Las encuestas muestran una de las carreras más ajustadas de la historia contemporánea. La última grande, la de The New York Times/Siena, muestra un empate prácticamente perfecto, con un 48% de los votantes optando por la líder demócrata y otros tantos por el republicano. La media de todas las encuestas que usa el mismo medio coloca menos de un punto por encima a la vicepresidenta en todo el país, liderando por la mínima en Pensilvania, Nevada, Wisconsin o Michigan. Y a Trump un punto por encima en Carolina del Norte y Georgia y dos puntos por delante en Georgia. Todos ellos conocidos como estados bisagra o battleground, los que decidirán el resultado final.
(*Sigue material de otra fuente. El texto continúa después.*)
(* ===== verification/Network.v ===== *)
(** * Networks of gossipers: anti-entropy makes all nodes agree

    One tick of the anti-entropy ticker composes the handlers of [Gossip]: a node sends its
    status packet to a known peer (antiEntropy.go), the peer answers with the messages that
    the node lacks (statusListenRoutine and peerStatusListenRoutine), and the node handles
    each of them (rumorListenRoutine).  All other packets that these handlers send may be
    lost.  A network is a map from addresses to gossipers, and a run is a sequence of ticks. *)
From stdpp Require Import relations.
From S2P Require Import Prelude Dto Containers Gossip.
Open Scope Z_scope.

(** ** Two nodes *)
(** The rumors among the packets sent to [a], in the order in which they arrive. *)
Fixpoint hear (a : Gossiper) (sender : string) (sent : list action) : outcome Gossiper :=
  match sent with
  | [] => Ok a
  | Send p addr :: rest =>
      if String.eqb addr (gs_address a) && String.eqb (GetUnderlyingType p) "rumor"
      then '(a, _) ← rumorListen a (mkPacketAddressPair p sender); hear a sender rest
      else hear a sender rest
  | _ :: rest => hear a sender rest
  end.
(** The routine of a peer gets the status packets that [statusListen] hands over. *)
Fixpoint peer_routine (b : Gossiper) (peer : string) (acts : list action) : Gossiper * list action :=
  match acts with
  | [] => (b, [])
  | SendStatus _ (Some sp) :: rest =>
      let '(b, sent, _) := peerStatusListen b peer sp in
      let '(b, sent') := peer_routine b peer rest in (b, sent ++ sent')
  | _ :: rest => peer_routine b peer rest
  end.
(** The status packet [p] of [a] arrives at [b], and the answer at [a]. *)
Definition exchange (a b : Gossiper) (p : GossipPacket) : outcome (Gossiper * Gossiper) :=
  '(b, acts) ← statusListen b (mkPacketAddressPair p (gs_address a));
  let '(b, sent) := peer_routine b (gs_address a) acts in
  a ← hear a (gs_address b) sent;
  Ok (a, b).

(** ** A network, by address *)
Abbreviation network := (gmap string Gossiper).
(** The ticker of node [i] fires; its random number is [r]. *)
Definition tick (n : network) (i : string) (r : nat) : outcome network :=
  match n !! i with
  | Some a =>
      match antiEntropy_tick a r with
      | Send p j :: _ =>
          match n !! j with
          | Some b => '(a, b) ← exchange a b p; Ok (<[j := b]> (<[i := a]> n))
          | None => Ok n
          end
      | _ => Ok n
      end
  | None => Ok n
  end.
Fixpoint run_ticks (n : network) (ticks : list (string * nat)) : outcome network :=
  match ticks with
  | [] => Ok n
  | (i, r) :: rest => n ← tick n i r; run_ticks n rest
  end.
Lemma last_of_path path n o i : route_path n o i path -> exists d h, last path = Some d /\ n !! d = Some h /\ gs_name h = o.
Proof.
  induction 1 as [i g Ei Eo|i g j path Ei Hne Ej Hp (d & h & El & Eh & Hh)]; [by exists i, g |].
  exists d, h. split; [| done]. destruct path; [done |]. exact El.
Qed.
Lemma travel_path path : forall n o i sender pm fuel, route_path n o i path -> NoDup path ->
  pm_Destination pm = o -> in_width 32 (pm_HopLimit pm) -> Z.of_nat (length path) <= pm_HopLimit pm -> (length path <= fuel)%nat ->
  exists n', travel n sender i (private pm) fuel = Ok n' /\
    forall k g, n !! k = Some g -> exists g', n' !! k = Some g' /\ latestMessages g' = latestMessages g ++
      (if decide (last path = Some k) then [mkRumorMessage (pm_Origin pm) 0 (pm_Text pm)] else []).
Proof.
  induction path as [|i0 path IH]; intros n o i sender pm fuel Hp Hnd Hd Hw Hlim Hf; [inversion Hp |].
  destruct fuel as [|fuel]; [cbn in Hf; lia |]. cbn [travel].
  inversion Hp as [i' g Ei Eo|i' g j path' Ei Hne Ej Hrest]; subst i0; [subst path | subst path'].
  - rewrite Ei, privateMessage_eq, Hd, Eo, String.eqb_refl. cbn [mbind outcome_bind].
    eexists. split; [reflexivity |]. intros k gk Ek. destruct (addToPeers_fields g sender) as (_ & _ & _ & _ & El & _).
    cbn [last]. destruct (decide (k = i)) as [->|Hk].
    + rewrite lookup_insert_eq, decide_True by done. eexists. split; [done |]. cbn [latestMessages set_latest].
      rewrite El. by replace gk with g by congruence.
    + rewrite lookup_insert_ne, decide_False by congruence. exists gk. split; [done |]. by rewrite app_nil_r.
  - apply NoDup_cons in Hnd as [Hi Hnd]. destruct (last_of_path _ _ _ _ Hrest) as (d & _ & El & _).
    assert (Hlen : (1 <= length path)%nat) by (destruct path; [done | cbn; lia]). cbn [length] in Hlim, Hf.
    assert (Eh : decrement_hop (pm_HopLimit pm) = pm_HopLimit pm - 1).
    { unfold decrement_hop. apply wrap_small. unfold in_width in *. lia. }
    rewrite Ei, privateMessage_eq, Hd, (proj2 (String.eqb_neq _ _)) by congruence. cbn [mbind outcome_bind].
    set (pm' := (pm_DecrementHopCount pm).1).
    assert (Epm : pm' = mkPrivateMessage (pm_Origin pm) (pm_ID pm) (pm_Text pm) o (pm_HopLimit pm - 1))
      by (unfold pm', pm_DecrementHopCount; cbn; by rewrite Eh, Hd).
    rewrite (proj2 (Z.ltb_lt 0 (pm_HopLimit pm'))) by (rewrite Epm; cbn; lia). rewrite Ej.
    destruct (addToPeers_fields g sender) as (_ & _ & _ & _ & Elat & _). set (g1 := (addToPeers g sender).1) in *.
    destruct (IH (<[i := g1]> n) o j i pm' fuel) as (n' & E & Hn');
      [by apply route_path_insert | done | by rewrite Epm | rewrite Epm; unfold in_width in *; cbn; lia | rewrite Epm; cbn; lia | lia |].
    exists n'. split; [exact E |]. intros k gk Ek.
    assert (Elast : last (i :: path) = last path) by (destruct path; [done | done]). rewrite Elast.
    destruct (decide (k = i)) as [->|Hk].
    + destruct (Hn' i g1) as (g' & Eg' & Hl); [apply lookup_insert_eq |]. exists g'. split; [done |].
      replace gk with g by congruence. rewrite Hl, Elat. rewrite !decide_False; [done | |];
        intros E'; apply Hi; apply last_Some in E' as [l' ->]; apply elem_of_app; right; by constructor.
    + destruct (Hn' k gk) as (g' & Eg' & Hl); [by rewrite lookup_insert_ne |]. exists g'. split; [done |].
      rewrite Hl, Epm. done.
Qed.

(** ** Properties *)

(** C5. Routes have no loops.  In every run of a network whose datagrams come from the addresses
    they claim - lost, repeated and reordered as they may be - whenever a node has a next hop
    to an origin, the next hops lead, without visiting a node twice, to the node of that
    name; so they do in at most as many steps as there are nodes. *)
Theorem routes_loop_free w i g o j : Reachable False w -> w_nodes w !! i = Some g -> gs_name g <> o ->
  getNextHop g o = Some j ->
  exists path d h, route_path (w_nodes w) o i (i :: path) /\ head path = Some j /\ NoDup (i :: path) /\
    last path = Some d /\ w_nodes w !! d = Some h /\ gs_name h = o /\ (length path < size (w_nodes w))%nat.
Proof.
  intros Hr Ei Hno Hj. destruct (path_known w i g o j Hr Ei Hno Hj) as (path & Hp & Hp' & Hnd & Hlen).
  destruct (last_of_path _ _ _ _ Hp') as (d & h & El & Eh & Hh). destruct (route_path_head _ _ _ _ Hp') as [Hh' _].
  exists path, d, h. cbn [length] in Hlen. split_and!; try done.
Qed.
(* ===== verification/Transfer.v ===== *)
(** * Transfer: a file crosses the network

    The data requests and replies of a download, carried hop by hop over the nodes of a
    network, along the routes that rumors have left ([Routes]).  The packets travel as bytes,
    which the receive loop reads into its buffer ([readPacket]).  [carry] gives each packet in
    flight to the routine of its receiver, [fetch] is one call of [downloadChunk] with the
    network that answers it, and [answers] are those that a download waits for, in order. *)
From S2P Require Import Prelude Sha2 Dto Containers Gossip Dispatch FileParsing FileNode Network Provenance Routes.
Open Scope Z_scope.

Abbreviation file_network := (gmap string FileNode).
Definition gossipers (fs : file_network) : network := gossip <$> fs.

(** The receive loop, and the routine that gets the packet; other packets are not handled here. *)
Definition handle_file (n : FileNode) (pap : PacketAddressPair)
    : outcome (FileNode * list action * option (nat * bytes)) :=
  r ← receiveExternalUDP (UseSimple (gossip n)) pap;
  match r with
  | ToChannel cDataRequest pap => '(n, sent) ← dataRequestListen n pap; Ok (n, sent, None)
  | ToChannel cDataReply pap => dataReplyListen n pap
  | _ => Ok (n, [], None)
  end.

(** A datagram on its way. *)
Record datagram := mkDatagram { d_from : string; d_to : string; d_bytes : bytes }.
Section wire.
Context {W : Wire}.
Definition in_flight (i : string) (sent : list action) : list datagram :=
  omap (fun a => match a with Send p j => Some (mkDatagram i j (wire_encode p)) | _ => None end) sent.
(** Data that a listener got: at the node, on the channel. *)
Record delivery := mkDelivery { at_node : string; on_channel : nat; delivered : bytes }.

(** Datagrams arrive in the order they were sent, at most [fuel] of them; the result
    tells what is in flight then, and what was delivered. *)
Fixpoint carry (fs : file_network) (flight : list datagram) (got : list delivery) (fuel : nat)
    : outcome (file_network * list datagram * list delivery) :=
  match fuel, flight with
  | S fuel, d :: flight =>
      match fs !! d_to d with
      | Some n =>
          '(n, sent, data) ← handle_file n (mkPacketAddressPair (readPacket (d_bytes d)) (d_from d));
          carry (<[d_to d := n]> fs) (flight ++ in_flight (d_to d) sent)
            (got ++ (if data is Some (c, bs) then [mkDelivery (d_to d) c bs] else [])) fuel
      | None => carry fs flight got fuel
      end
  | _, _ => Ok (fs, flight, got)
  end.
(** * search-api: the cache store, the retry executor and the category
      aggregators of the search aggregation service, embedded from the
      service's main module.

    Conventions of the embedding.
    - JavaScript numbers are modelled by exact numbers: millisecond clock
      readings, sizes and counters by [Z], scores and weights by [Q].
      [NaN] and the infinities are outside the model.
    - [x || y] on numbers is [Z_or] / [Q_or]: the left operand when it is
      not zero, the right one otherwise; on optional fields an absent field
      also selects the right operand.
    - A JavaScript [Map] is an insertion-ordered association list with
      unique keys ([JsMap]); [Array.prototype.sort] is the stable sort
      ([stable_sort]); [Array.prototype.slice] is [js_slice].
    - [Date.now()] and [Math.random()] are inputs: each call site of
      [Date.now()] has its own reading, and [Math.random()] is an oracle
      indexed by the number of draws made so far.
    - Provider adapters and [fetch] are the environment: their outcomes are
      inputs of the functions that call them. *)

From Stdlib Require Import List ZArith QArith Bool String Ascii Lia Permutation.
From Stdlib Require Import Decimal DecimalNat DecimalString Qminmax.
From Stdlib Require Import Sorting.Sorted.
From Stdlib Require Import Qround Lqa.
Import ListNotations.
Open Scope string_scope.
Open Scope list_scope.
Open Scope Z_scope.

(* ================================================================== *)
(** ** JavaScript helpers *)

(** [x || y] on integers. *)
Definition Z_or (x y : Z) : Z := if x =? 0 then y else x.

(** [x || y] on rationals; zero is the only falsy number of the model. *)
Definition Q_falsy (x : Q) : bool := Qeq_bool x 0.
Definition Q_or (x y : Q) : Q := if Q_falsy x then y else x.

(** [x || y] where [x] is a numeric field that may be absent. *)
Definition optQ_or (x : option Q) (y : Q) : Q :=
  match x with
  | Some q => Q_or q y
  | None => y
  end.

(** Truthiness of an optional string field: [undefined] and the empty
    string are falsy. *)
Definition str_truthy (x : option string) : bool :=
  match x with
  | Some s => negb (String.eqb s EmptyString)
  | None => false
  end.

(** [Array.prototype.slice(start, end)] with its treatment of negative
    indices (counted from the end) and of out-of-range indices (clamped). *)
Definition rel_index (len i : Z) : Z :=
  if i <? 0 then Z.max (len + i) 0 else Z.min i len.

Definition js_slice {A : Type} (start stop : Z) (l : list A) : list A :=
  let len := Z.of_nat (List.length l) in
  let k := rel_index len start in
  let final := rel_index len stop in
  firstn (Z.to_nat (Z.max (final - k) 0)) (skipn (Z.to_nat k) l).

(** [Array.prototype.sort(cmp)]: a stable sort.  [le a b] stands for
    [cmp(a, b) <= 0]: [a] may stay in front of [b]. *)
Section StableSort.
Context {A : Type} (le : A -> A -> bool).

Fixpoint insert_sorted (x : A) (l : list A) : list A :=
  match l with
  | [] => [x]
  | y :: l' => if le x y then x :: l else y :: insert_sorted x l'
  end.

Fixpoint stable_sort (l : list A) : list A :=
  match l with
  | [] => []
  | x :: l' => insert_sorted x (stable_sort l')
  end.

End StableSort.

(** A [Map] with string keys: entries in insertion order, keys unique.
    [set] on a present key replaces the value in place, on a new key appends;
    [delete] removes the entry. *)
Module JsMap.
Section Ops.
Context {V : Type}.

Definition t := list (string * V).

Fixpoint get (k : string) (m : t) : option V :=
  match m with
  | [] => None
  | (k', v) :: m' => if String.eqb k k' then Some v else get k m'
  end.

Fixpoint set (k : string) (v : V) (m : t) : t :=
  match m with
  | [] => [(k, v)]
  | (k', v') :: m' =>
      if String.eqb k k' then (k', v) :: m' else (k', v') :: set k v m'
  end.

Definition delete (k : string) (m : t) : t :=
  filter (fun kv => negb (String.eqb k (fst kv))) m.

Definition size (m : t) : Z := Z.of_nat (List.length m).

Definition keys (m : t) : list string := map fst m.

Definition values (m : t) : list V := map snd m.

(** The keys of a [Map] are unique. *)
Definition wf (m : t) : Prop := NoDup (keys m).

End Ops.
Arguments t : clear implicits.
End JsMap.

(* ================================================================== *)
(** ** Configuration constants *)

Definition RESULTS_PER_PAGE : Z := 100.
Definition TTL_short : Z := 2 * 60 * 1000.
Definition TTL_medium : Z := 10 * 60 * 1000.
Definition TTL_long : Z := 60 * 60 * 1000.
Definition MAX_RETRIES : nat := 5.
Definition MAX_CACHE_SIZE : Z := 10000.

(* ================================================================== *)
(** ** Cache management: [CACHE], [cacheHits], [cacheMisses] *)

Module Cache.
Section Store.
(** The cached payloads (the [d] field) are opaque to the cache. *)
Context {D : Type}.

(** A cache entry [{ d, t, ttl }]. *)
Record Entry := mkEntry { d : D; t : Z; ttl : Z }.

(** The three module-level variables. *)
Record Store := mkStore {
  CACHE : JsMap.t Entry;
  cacheHits : Z;
  cacheMisses : Z
}.

Definition empty : Store := mkStore [] 0 0.

(** [age > (entry.ttl || TTL.medium)] *)
Definition expired (now : Z) (e : Entry) : bool :=
  now - t e >? Z_or (ttl e) TTL_medium.

(** [cacheGet(key)].  [now] is the reading of [Date.now()] that computes
    the age, [now'] the later reading stored into [entry.t].  The result is
    [None] for [null]. *)
Definition cacheGet (now now' : Z) (key : string) (st : Store)
  : option D * Store :=
  match JsMap.get key (CACHE st) with
  | None => (None, mkStore (CACHE st) (cacheHits st) (cacheMisses st + 1))
  | Some entry =>
      if expired now entry then
        (None,
         mkStore (JsMap.delete key (CACHE st)) (cacheHits st) (cacheMisses st + 1))
      else
        (Some (d entry),
         mkStore (JsMap.set key (mkEntry (d entry) now' (ttl entry)) (CACHE st))
           (cacheHits st + 1) (cacheMisses st))
  end.

(** [entries.sort((a, b) => a[1].t - b[1].t)] *)
Definition older (a b : string * Entry) : bool := t (snd a) - t (snd b) <=? 0.

(** [for (i < toRemove) CACHE.delete(entries[i][0])] *)
Definition delete_keys (ks : list string) (m : JsMap.t Entry) : JsMap.t Entry :=
  fold_left (fun acc k => JsMap.delete k acc) ks m.

(** The first loop of the cleanup.  [Math.floor(entries.length * 0.1)] is
    the integer quotient by 10 for every length a [Map] can have. *)
Definition evict_oldest (m : JsMap.t Entry) : JsMap.t Entry :=
  let entries := stable_sort older m in
  let toRemove := Z.to_nat (JsMap.size entries / 10) in
  delete_keys (map fst (firstn toRemove entries)) m.

(** The keys that the first loop deletes. *)
Definition evicted_keys (m : JsMap.t Entry) : list string :=
  map fst (firstn (Z.to_nat (JsMap.size (stable_sort older m) / 10))
             (stable_sort older m)).

(** The second loop: delete every entry that is expired at [now]. *)
Definition sweep (now : Z) (m : JsMap.t Entry) : JsMap.t Entry :=
  filter (fun kv => negb (expired now (snd kv))) m.

(** [cacheSet(key, data, ttl = TTL.medium)].  [now] is the reading used by
    the sweep, [now'] the one stored in the new entry; [ttl0 = None] is the
    omitted argument. *)
Definition cacheSet (now now' : Z) (key : string) (data : D)
    (ttl0 : option Z) (st : Store) : Store :=
  let ttl1 := match ttl0 with Some x => x | None => TTL_medium end in
  let m := if JsMap.size (CACHE st) >=? MAX_CACHE_SIZE
           then sweep now (evict_oldest (CACHE st))
           else CACHE st in
  mkStore (JsMap.set key (mkEntry data now' ttl1) m)
    (cacheHits st) (cacheMisses st).

(** [cacheClear()] *)
Definition cacheClear (st : Store) : Store := empty.

(** The [size] field of [getCacheStats()]. *)
Definition stats_size (st : Store) : Z := JsMap.size (CACHE st).

(** The stores that the cache functions produce, starting from the empty
    store of the module's start. *)
Inductive reachable : Store -> Prop :=
| reach_empty : reachable empty
| reach_get now now' key st :
    reachable st -> reachable (snd (cacheGet now now' key st))
| reach_set now now' key data ttl0 st :
    reachable st -> reachable (cacheSet now now' key data ttl0 st)
| reach_clear st : reachable st -> reachable (cacheClear st).

(** A run of reads of one key: each read is a pair of clock readings (age
    and refresh); the results are listed in order. *)
Fixpoint read_all (reads : list (Z * Z)) (key : string) (st : Store)
  : list (option D) * Store :=
  match reads with
  | [] => ([], st)
  | (now, now') :: reads' =>
      let (r, st1) := cacheGet now now' key st in
      let (rs, st2) := read_all reads' key st1 in
      (r :: rs, st2)
  end.

(** The timestamp left by the last read of a run, [stamp] when there is
    no read. *)
Definition last_stamp (stamp : Z) (reads : list (Z * Z)) : Z :=
  fold_left (fun _ r => snd r) reads stamp.

(** Each read comes no later than [limit] after the refresh of the read
    before it, the first one no later than [limit] after [stamp]. *)
Fixpoint paced (limit stamp : Z) (reads : list (Z * Z)) : Prop :=
  match reads with
  | [] => True
  | (now, now') :: reads' => now - stamp <= limit /\ paced limit now' reads'
  end.

(** A run of insertions, each with its two clock readings, its key, its
    payload and its [ttl] argument. *)
Definition put_all (puts : list (Z * Z * string * D * option Z)) (st : Store)
  : Store :=
  fold_left (fun acc p =>
               match p with
               | (now, now', key, data, ttl0) => cacheSet now now' key data ttl0 acc
               end) puts st.

End Store.
Arguments Entry : clear implicits.
Arguments Store : clear implicits.
End Cache.

(* ================================================================== *)
(** ** Thrown values and template literals *)

(** An [Error] object: its [name] and its [message]. *)
Record JsError := mkError { err_name : string; err_message : string }.

(** What a [throw] or a rejected promise carries: an [Error], or
    [undefined] (reading [.message] of the latter raises a [TypeError]). *)
Inductive Thrown :=
| ThrowUndefined
| ThrowError (e : JsError).

(** Numbers inside template literals. *)
Definition show_Z (z : Z) : string := NilZero.string_of_int (Z.to_int z).
Definition show_nat (n : nat) : string := NilZero.string_of_uint (Nat.to_uint n).

(* ================================================================== *)
(** ** [fetchWithRetry] *)

Module Http.

(** A response as [fetchWithRetry] reads it: the status line, the
    [retry-after] header (the value [parseInt] gives for a present,
    non-empty header) and what reading the body ([response.json()] or
    [response.text()], chosen by the content type) produces. *)
Record Response := mkResponse {
  status : Z;
  statusText : string;
  retryAfter : option Z;
  body : JsError + string
}.

(** [response.ok] *)
Definition ok (r : Response) : bool := (200 <=? status r) && (status r <? 300).

(** One call of [fetch(url, finalOptions)]: it throws (transport error,
    abort by the overall timer) or resolves to a response. *)
Inductive FetchOutcome :=
| FetchThrows (e : JsError)
| FetchResolves (r : Response).

(** The observable steps of one run. *)
Inductive Event :=
| EvFetch (attempt : nat)
| EvDelay (ms : Z).

Inductive Outcome :=
| Returned (v : string)
| Threw (x : Thrown).

Definition http_error (r : Response) : JsError :=
  mkError "Error" ("HTTP " ++ show_Z (status r) ++ ": " ++ statusText r).

Definition failed_after (maxRetries : nat) (e : JsError) : JsError :=
  mkError "Error"
    ("Failed after " ++ show_nat maxRetries ++ " attempts: " ++ err_message e).

(** What the body of the [try] block does with the outcome of [fetch]:
    return, [continue] after a delay, or throw into the [catch] block. *)
Inductive TryResult :=
| TryReturn (v : string)
| TryContinue (waitTime : Z)
| TryThrow (e : JsError).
El cansancio es visible. En las últimas semanas, Trump ha perdido la paciencia y el autocontrol y al final de sus larguísimos discursos divaga, se pierde, lee del propter o como ha hecho en un par de ocasiones, de forma inexplicada, permanece en silencio bailando hasta durante media hora con su música favorita, sin retomar. Su lenguaje es más agresivo, más oscuro. Pinta un Estados Unidos que es como «un cubo de basura», lleno de crimen, inseguridad y violencia. Dominado por bandas criminales de inmigrantes ilegales, que violan a las mujeres cuando no se comen a las mascotas de sus vecinos. Su retórica se ha vuelvo más pesimista, marcada por lo que parece ser un ansia de venganza, según los analistas políticos. Arremete contra los demócratas, pero también contra los republicanos que no se pliegan a su discurso. Insulta a Harris cada vez con más fervor y construye un relato sobre el «enemigo interior», apuntando que el ejército del país, el más potente del planeta, debería y podría ser usado contra quienes sean que formen ese enemigo.
Harris, que ha tenido sólo unas pocas semanas para montar su estrategia, su discurso, sus prioridades, parece no tener un rumbo claro. Es evidente que el efecto sorpresa y la ilusión generada en el votante demócrata tras la salida más forzada que forzosa de Joe Biden se ha agotado ya. No tiene el carisma de Brack Obama en los mítines, ni la fuerza arrolladora de Trump, que a pesar de la fatiga y de la edad está de hecho alargando sus intervenciones, con discursos de más de 80 minutos de media.
El miedo
La campaña de la vicepresidenta intentó al inicio aprovechar esa ola, centrarse en positivo, en la «alegría y la esperanza», hablando de mirar hacia adelante y el futuro y de unir al país. Pero cuando quedan poco más de 10 días para la jornada electoral, ella y su equipo se han lanzado al cuello de Trump, hablando del miedo (fue también la tesis de Hillary Clinton en una entrevista el jueves por la tarde en la CNN), del peligro, de que una persona «fascista e inestable» vuelva a la Casa Blanca. Es complicado vender simultáneamente que Trump es un idiota, ignorante, un millonario egoísta que no sabe lo que dice y el mayor peligro para la democracia y la seguridad del planeta. O por lo meno es complicado que lo compren los que a estas alturas, después de que él haya sido una figura mediática durante décadas, parte de la cultura popular, estrella televisiva y presidente cuatro años, están curados de espantos y no saben por quién inclinarse.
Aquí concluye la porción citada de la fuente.